▶ _Records excerpted from a collection_:
^^^^^^^^

(** X11. What [decompressGlyfFile] makes of a file flagged RLE has the
    size its header declares, whatever the stream holds: 28 bytes of
    header and [frameSizeBytes * frameCount] bytes of voxels. Its header
    parses to the same fields as the input's, except that the compression
    type is NONE and that version and header size are those the library
    writes (1 and 28). *)
Theorem decompressGlyfFile_rle_size (limit : nat) (u8 z : list byte) (header : Header.t) :
  parseHologlyphHeader u8 = Return header →
  Header.compressionType header = COMPRESSION_TYPE.RLE →
  value (decompressGlyfFile limit u8) = Return z →
  length z = 28 + Z.to_nat (Header.frameSizeBytes header * Header.frameCount header)
  ∧ parseHologlyphHeader z =
      Return (Header.of_options (options_of_header header COMPRESSION_TYPE.NONE)).
Proof.
  intros Hp Hrle. rewrite (decompressGlyfFile_RLE limit u8 header Hp Hrle).
  destruct (decide (_ ≤ limit)); [|done]. cbn [value]. intros <-%Return_inj. split.
  - by rewrite length_app, length_createHologlyphHeader, length_resize.
  - by apply (parse_rebuilt u8).
Qed.

Lemma decompressGlyfFile_rle_size_witness :
  let opts := Options.Build 2 1 1 1 100 true 0 4 0 COMPRESSION_TYPE.RLE in
  let u8 := createHologlyphHeader opts ++ [Byte.x01; Byte.x07; Byte.xff] in
  let header := Header.of_options opts in
  let z := createHologlyphHeader (Options.with_compressionType COMPRESSION_TYPE.NONE opts)
           ++ [Byte.x07; Byte.xff; Byte.x00; Byte.x00; Byte.x00; Byte.x00; Byte.x00; Byte.x00] in
  (parseHologlyphHeader u8 = Return header
   ∧ Header.compressionType header = COMPRESSION_TYPE.RLE
   ∧ value (decompressGlyfFile 1024 u8) = Return z)
  ∧ length z = 28 + Z.to_nat (Header.frameSizeBytes header * Header.frameCount header)
  ∧ parseHologlyphHeader z =
      Return (Header.of_options (options_of_header header COMPRESSION_TYPE.NONE)).
Proof.
  intros opts u8 header z.
  assert (H1 : parseHologlyphHeader u8 = Return header) by reflexivity.
  assert (H2 : Header.compressionType header = COMPRESSION_TYPE.RLE) by reflexivity.
  assert (H3 : value (decompressGlyfFile 1024 u8) = Return z) by (by vm_compute).
  split; [exact (conj H1 (conj H2 H3))|].
  exact (decompressGlyfFile_rle_size 1024 u8 z header H1 H2 H3).
Defined.



(** ** Pixel codec: all bytes and all whole numbers *)

Section pixel_more.

Lemma clamp_spec (v lo hi : Q) :
  (lo <= hi)%Q →
  ((v <= lo)%Q ∧ clamp v lo hi == lo)
  ∨ ((lo <= v)%Q ∧ (v <= hi)%Q ∧ clamp v lo hi == v)
  ∨ ((hi <= v)%Q ∧ clamp v lo hi == hi).
Proof.
  intros Hlohi. unfold clamp.
  destruct (Q.max_spec v lo) as [[H1 E1]|[H1 E1]],
           (Q.min_spec (Qmax v lo) hi) as [[H2 E2]|[H2 E2]].
  - left. split; [lra|]. by rewrite E2, E1.
  - left. split; [lra|]. rewrite E2. lra.
  - right. left. split; [lra|]. split; [lra|]. by rewrite E2, E1.
  - right. right. split; [lra|]. by rewrite E2.
Qed.

Lemma clamp_mono (v w lo hi : Q) :
  (lo <= hi)%Q → (v <= w)%Q → (clamp v lo hi <= clamp w lo hi)%Q.
Proof.
  intros Hlohi Hvw.
  destruct (clamp_spec v lo hi Hlohi) as [[? Ev]|[(? & ? & Ev)|[? Ev]]],
           (clamp_spec w lo hi Hlohi) as [[? Ew]|[(? & ? & Ew)|[? Ew]]];
    rewrite Ev, Ew; lra.
Qed.

Lemma Math_round_mono (x y : Q) : (x <= y)%Q → (Math_round x ≤ Math_round y)%Z.
Proof. intros Hxy. unfold Math_round. apply Qfloor_resp_le. lra. Qed.

(** Re-encoding what a byte (or a missing byte) decodes to: the byte moves
    by at most 1, and decodes to the same percentage. *)
Lemma reencode_byte (v : option byte) :
  let p := inject_Z (byteToPercent (number_or_0 v)) in
  (Z.abs (byte_to_Z (ToUint8 (percentToByte p)) - byte_to_Z (store_u8 v)) ≤ 1)%Z
  ∧ byteToPercent (number_or_0 (Some (ToUint8 (percentToByte p))))
    = byteToPercent (number_or_0 v).
Proof. destruct v as [b|]; [destruct b|]; by vm_compute. Qed.

Lemma reencode_hue (v : option byte) :
  ToUint8 (Qfloor (clamp (inject_Z (Math_round (clamp (number_or_0 v) 0 255))) 0 255))
  = store_u8 v.
Proof. destruct v as [b|]; [destruct b|]; by vm_compute. Qed.
End pixel_more.

(** X13. Decoding a four-byte pixel and encoding the result again keeps
    the hue byte and moves each of the other three bytes by at most 1
    (256 byte values are mapped onto 101 percentages and back). *)
Theorem encode_decode_bytes_within_1 (hb sb bb ab : byte) :
  ∃ sb' bb' ab' : byte,
    HSBAUtil.encodePixel (HSBAUtil.decodePixel [hb; sb; bb; ab]) = [hb; sb'; bb'; ab']
    ∧ (Z.abs (byte_to_Z sb' - byte_to_Z sb) ≤ 1)%Z
    ∧ (Z.abs (byte_to_Z bb' - byte_to_Z bb) ≤ 1)%Z
    ∧ (Z.abs (byte_to_Z ab' - byte_to_Z ab) ≤ 1)%Z.
Proof.
  unfold HSBAUtil.encodePixel, HSBAUtil.decodePixel.
  cbn [HSBAUtil.h HSBAUtil.s HSBAUtil.b HSBAUtil.a lookup list_lookup].
  do 3 eexists. split; [|split_and!].
  - f_equal. exact (reencode_hue (Some hb)).
  - exact (proj1 (reencode_byte (Some sb))).
  - exact (proj1 (reencode_byte (Some bb))).
  - exact (proj1 (reencode_byte (Some ab))).
Qed.

(** X14. One decoding fixes the colour: for any byte array, also one
    shorter than four bytes, decoding, encoding and decoding again gives
    the colour of the first decoding. *)
Theorem decode_encode_decode (bytes : list byte) :
  HSBAUtil.decodePixel (HSBAUtil.encodePixel (HSBAUtil.decodePixel bytes))
  = HSBAUtil.decodePixel bytes.
Proof.
  unfold HSBAUtil.encodePixel, HSBAUtil.decodePixel.
  cbn [HSBAUtil.h HSBAUtil.s HSBAUtil.b HSBAUtil.a lookup list_lookup].
  rewrite (proj2 (reencode_byte (bytes !! 1))), (proj2 (reencode_byte (bytes !! 2))),
          (proj2 (reencode_byte (bytes !! 3))), reencode_hue.
  done.
Qed.

(* Linear arithmetic over [v / 100 * 255]: the division is by a constant. *)
Ltac scale_lra :=
  unfold Qdiv; change (/ 100)%Q with (1 # 100)%Q; lra.

Section pixel_saturation.

(** Monotonicity and saturation in the exact arithmetic of the model. *)
Lemma percentToByte_exact (p q : Q) :
  (p <= q)%Q →
  (percentToByte p ≤ percentToByte q)%Z
  ∧ (0 ≤ percentToByte p ≤ 255)%Z
  ∧ ((p <= 0)%Q → percentToByte p = 0%Z)
  ∧ ((100 <= p)%Q → percentToByte p = 255%Z).
Proof.
  intros Hpq. unfold percentToByte. cbv zeta.
  assert (H0100 : (0 <= 100)%Q) by done.
  pose proof (clamp_mono p q 0 100 H0100 Hpq) as Hmono.
  assert (Hrange : (0 <= clamp p 0 100)%Q ∧ (clamp p 0 100 <= 100)%Q).
  { destruct (clamp_spec p 0 100 H0100) as [[? E]|[(? & ? & E)|[? E]]];
      rewrite E; split; scale_lra. }
  destruct Hrange as [Hlo Hhi].
  split_and!.
  - apply Math_round_mono. scale_lra.
  - apply (Math_round_mono 0 (clamp p 0 100 / 100 * 255)). scale_lra.
  - apply (Math_round_mono (clamp p 0 100 / 100 * 255) 255). scale_lra.
  - intros Hp.
    assert (E : clamp p 0 100 == 0).
    { destruct (clamp_spec p 0 100 H0100) as [[? E]|[(? & ? & E)|[? E]]]; lra. }
    transitivity (Math_round 0); [|done].
    unfold Math_round. apply Qfloor_comp. by rewrite E.
  - intros Hp.
    assert (E : clamp p 0 100 == 100).
    { destruct (clamp_spec p 0 100 H0100) as [[? E]|[(? & ? & E)|[? E]]]; lra. }
    transitivity (Math_round 255); [|done].
    unfold Math_round. apply Qfloor_comp. by rewrite E.
Qed.
End pixel_saturation.

(** X15. On all whole numbers, not only those from 0 to 100,
    [percentToByte] is monotonic, stays within 0-255 and saturates:
    anything up to 0 gives 0, anything from 100 up gives 255. (On whole
    numbers the double-precision computation of the source is the exact
    one: the clamp is exact, and on 0-100 the two agree value by
    value.) *)
Theorem percentToByte_monotone_saturating (p q : Z) :
  (p ≤ q)%Z →
  (percentToByte (inject_Z p) ≤ percentToByte (inject_Z q))%Z
  ∧ (0 ≤ percentToByte (inject_Z p) ≤ 255)%Z
  ∧ ((p ≤ 0)%Z → percentToByte (inject_Z p) = 0%Z)
  ∧ ((100 ≤ p)%Z → percentToByte (inject_Z p) = 255%Z).
Proof.
  intros Hpq.
  destruct (percentToByte_exact (inject_Z p) (inject_Z q)) as (Hmono & Hrange & Hlo & Hhi).
  { by rewrite <- Zle_Qle. }
  split_and!; [done|apply Hrange|apply Hrange| |].
  - intros Hp. apply Hlo. change 0%Q with (inject_Z 0). by rewrite <- Zle_Qle.
  - intros Hp. apply Hhi. change 100%Q with (inject_Z 100). by rewrite <- Zle_Qle.
Qed.

Lemma percentToByte_monotone_saturating_witness :
  (-7 ≤ 250)%Z
  ∧ (percentToByte (inject_Z (-7)) ≤ percentToByte (inject_Z 250))%Z
  ∧ (0 ≤ percentToByte (inject_Z (-7)) ≤ 255)%Z
  ∧ ((-7 ≤ 0)%Z → percentToByte (inject_Z (-7)) = 0%Z)
  ∧ ((100 ≤ -7)%Z → percentToByte (inject_Z (-7)) = 255%Z).
Proof.
  assert (H : (-7 ≤ 250)%Z) by lia.
  split; [exact H|]. exact (percentToByte_monotone_saturating (-7) 250 H).
Defined.

(** ** Frame clock: any file, any timestamps *)

Section clock_more.
Import Player.
Implicit Types (p q : Player.t) (fuel n k : nat).

Lemma set_accum_advanceFrame (a : Q) p :
  _advanceFrame (set_accum a p) = set_accum a (_advanceFrame p).
Proof.
  unfold _advanceFrame. cbn [set_accum currentFrame frameCount loop loopStartFrame].
  by repeat case_match.
Qed.

Lemma set_lastTs_advanceFrame (ts : Q) p :
  _advanceFrame (set_lastTs ts p) = set_lastTs ts (_advanceFrame p).
Proof.
  unfold _advanceFrame. cbn [set_lastTs currentFrame frameCount loop loopStartFrame].
  by repeat case_match.
Qed.

Lemma iter_advanceFrame_set_accum (a : Q) n p :
  Nat.iter n _advanceFrame (set_accum a p) = set_accum a (Nat.iter n _advanceFrame p).
Proof.
  induction n as [|n IH]; [done|].
  cbn [Nat.iter nat_rect]. change (nat_rect _ ?x _ n) with (Nat.iter n _advanceFrame x).
  by rewrite IH, set_accum_advanceFrame.
Qed.

Lemma iter_advanceFrame_set_lastTs (ts : Q) n p :
  Nat.iter n _advanceFrame (set_lastTs ts p) = set_lastTs ts (Nat.iter n _advanceFrame p).
Proof.
  induction n as [|n IH]; [done|].
  cbn [Nat.iter nat_rect]. change (nat_rect _ ?x _ n) with (Nat.iter n _advanceFrame x).
  by rewrite IH, set_lastTs_advanceFrame.
Qed.

Lemma set_accum_accum p : set_accum (_accum p) p = p.
Proof. by destruct p. Qed.

Lemma set_accum_set_accum (a a' : Q) p : set_accum a' (set_accum a p) = set_accum a' p.
Proof. done. Qed.

Lemma Qle_bool_false (x y : Q) : Qle_bool x y = false ↔ (y < x)%Q.
Proof.
  rewrite <- not_true_iff_false, Qle_bool_iff. split; [apply Qnot_le_lt|apply Qlt_not_le].
Qed.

^^^^^^^^

Which lines above include the word "frameSizeBytes"? Pick them out and copy them.

▶ _Answer below_:
    header and [frameSizeBytes * frameCount] bytes of voxels. Its header
  length z = 28 + Z.to_nat (Header.frameSizeBytes header * Header.frameCount header)
  ∧ length z = 28 + Z.to_nat (Header.frameSizeBytes header * Header.frameCount header)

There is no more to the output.